Stored data:
- Opening Delimiter -

(* ===== verification/LibcSpec.v ===== *)
(** * What the C library computes

    The functions of Libc against definitions on lists: strings in memory are
    lists of non-zero bytes, a format is a list of items with their flags, and
    what a format produces is defined without a buffer.  The memory functions
    are shown to agree with them: the searches and comparisons, the copies, the
    formatter (for every buffer size: the text cut to the buffer, the NUL, the
    full length as result, and no other byte touched), and printing a number
    and reading it back. *)

From Stdlib Require Import String Ascii.
From stdpp Require Import base tactics list numbers.
From S2P Require Import Prelude Digits CMem Libc.

Module LibcSpec.
Import Libc.

(** The C string [s] is at [a]. *)
Fixpoint cstr (m : mem) (a : Z) (s : list Z) : Prop :=
  match s with
  | [] => m a = 0
  | c :: r => m a = c /\ c <> 0 /\ cstr m (a + 1) r
  end.

(** ** Strings in memory *)

Lemma cstr_ext m m' a s :
  (forall x, a <= x < a + zlen s + 1 -> m' x = m x) -> cstr m a s -> cstr m' a s.
Proof.
  revert a. induction s as [|c s IH]; intros a Hx; cbn [cstr].
  - intros <-. apply Hx. unfold zlen. cbn. lia.
  - rewrite zlen_cons in Hx. intros (E & Hc & Hs). pose proof (zlen_nonneg s). split_and!; [|done|].
    + rewrite Hx by lia. done.
    + apply IH; [|done]. intros x Hr. apply Hx. lia.
Qed.

Lemma cstr_app m a s t : cstr m a (s ++ t) -> cstr m (a + zlen s) t.
Proof.
  revert a. induction s as [|c s IH]; intros a; cbn [cstr app].
  - change (zlen (@nil Z)) with 0. by rewrite Z.add_0_r.
  - intros (_ & _ & H). rewrite zlen_cons. apply IH in H. by replace (a + (zlen s + 1)) with (a + 1 + zlen s) by lia.
Qed.

(** The byte at the start of a string: its first character, or the NUL. *)
Lemma cstr_hd m a s : cstr m a s -> m a = hd 0 s.
Proof. destruct s; cbn; [done|]. by intros []. Qed.

Lemma cstr_mid m a s t : cstr m a (s ++ t) -> m (a + zlen s) = hd 0 t.
Proof. intros H. eapply cstr_hd, cstr_app, H. Qed.

Lemma cstr_at m a s i c : cstr m a s -> s !! i = Some c -> m (a + Z.of_nat i) = c /\ c <> 0.
Proof.
  revert a i. induction s as [|d s IH]; intros a i; cbn [cstr]; [done|].
  intros (E & Hd & Hs). destruct i as [|i]; cbn [lookup list_lookup].
  - intros [= <-]. by rewrite Z.add_0_r.
  - intros Hi. destruct (IH (a + 1) i Hs Hi) as [E' ?]. split; [|done].
    rewrite <- E'. f_equal. lia.
Qed.

Lemma cstr_drop m a s k : (k <= length s)%nat -> cstr m a s -> cstr m (a + Z.of_nat k) (drop k s).
Proof.
  intros Hk H. rewrite <- (take_drop k s) in H. apply cstr_app in H.
  unfold zlen in H. by rewrite length_take_le in H by done.
Qed.

Lemma cstr_inj m a s t : cstr m a s -> cstr m a t -> s = t.
Proof.
  revert a t. induction s as [|c s IH]; intros a [|d t]; cbn [cstr].
  - done.
  - intros E (E' & ? & _). congruence.
  - intros (E & ? & _) E'. congruence.
  - intros (<- & _ & Hs) (<- & _ & Ht). f_equal. by eapply IH.
Qed.

(** ** Scans and comparisons *)

Lemma scan_ok f m a n s :
  cstr m (a + n) s -> (length s < f)%nat -> scan f m a n = Ret (n + zlen s).
Proof.
  revert f n. induction s as [|c s IH]; intros [|f] n; cbn [cstr length]; try lia; cbn [scan].
  - intros -> _. cbn. f_equal. unfold zlen. cbn. lia.
  - intros (E & Hc & Hs) Hf. rewrite E. destruct (Z.eqb_spec c 0); [done|].
    rewrite IH; [|by rewrite Z.add_assoc|lia]. f_equal. rewrite zlen_cons. lia.
Qed.

(** [r] is the difference at the first place where [s] and [t] differ. *)
Definition first_difference (s t : list Z) (r : Z) : Prop :=
  (exists p s' t', s = p ++ s' /\ t = p ++ t' /\ r = hd 0 s' - hd 0 t') /\ (r = 0 <-> s = t).

Lemma first_difference_cons c s t r : first_difference s t r -> first_difference (c :: s) (c :: t) r.
Proof.
  intros [(p & s' & t' & -> & -> & E) H]. split; [by exists (c :: p), s', t'|].
  rewrite H. split; [by intros ->|by intros [= ->]].
Qed.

- Closing Delimiter -

[YOUR OBJECTIVE]: As the answer, set down only the lines from the data above between the one holding "Lemma cstr_at m" and the one holding "Lemma scan_ok f", inclusive, exactly as they read.

[RESPONSE TO THE TASK]:
Lemma cstr_at m a s i c : cstr m a s -> s !! i = Some c -> m (a + Z.of_nat i) = c /\ c <> 0.
Proof.
  revert a i. induction s as [|d s IH]; intros a i; cbn [cstr]; [done|].
  intros (E & Hd & Hs). destruct i as [|i]; cbn [lookup list_lookup].
  - intros [= <-]. by rewrite Z.add_0_r.
  - intros Hi. destruct (IH (a + 1) i Hs Hi) as [E' ?]. split; [|done].
    rewrite <- E'. f_equal. lia.
Qed.

Lemma cstr_drop m a s k : (k <= length s)%nat -> cstr m a s -> cstr m (a + Z.of_nat k) (drop k s).
Proof.
  intros Hk H. rewrite <- (take_drop k s) in H. apply cstr_app in H.
  unfold zlen in H. by rewrite length_take_le in H by done.
Qed.

Lemma cstr_inj m a s t : cstr m a s -> cstr m a t -> s = t.
Proof.
  revert a t. induction s as [|c s IH]; intros a [|d t]; cbn [cstr].
  - done.
  - intros E (E' & ? & _). congruence.
  - intros (E & ? & _) E'. congruence.
  - intros (<- & _ & Hs) (<- & _ & Ht). f_equal. by eapply IH.
Qed.

(** ** Scans and comparisons *)

Lemma scan_ok f m a n s :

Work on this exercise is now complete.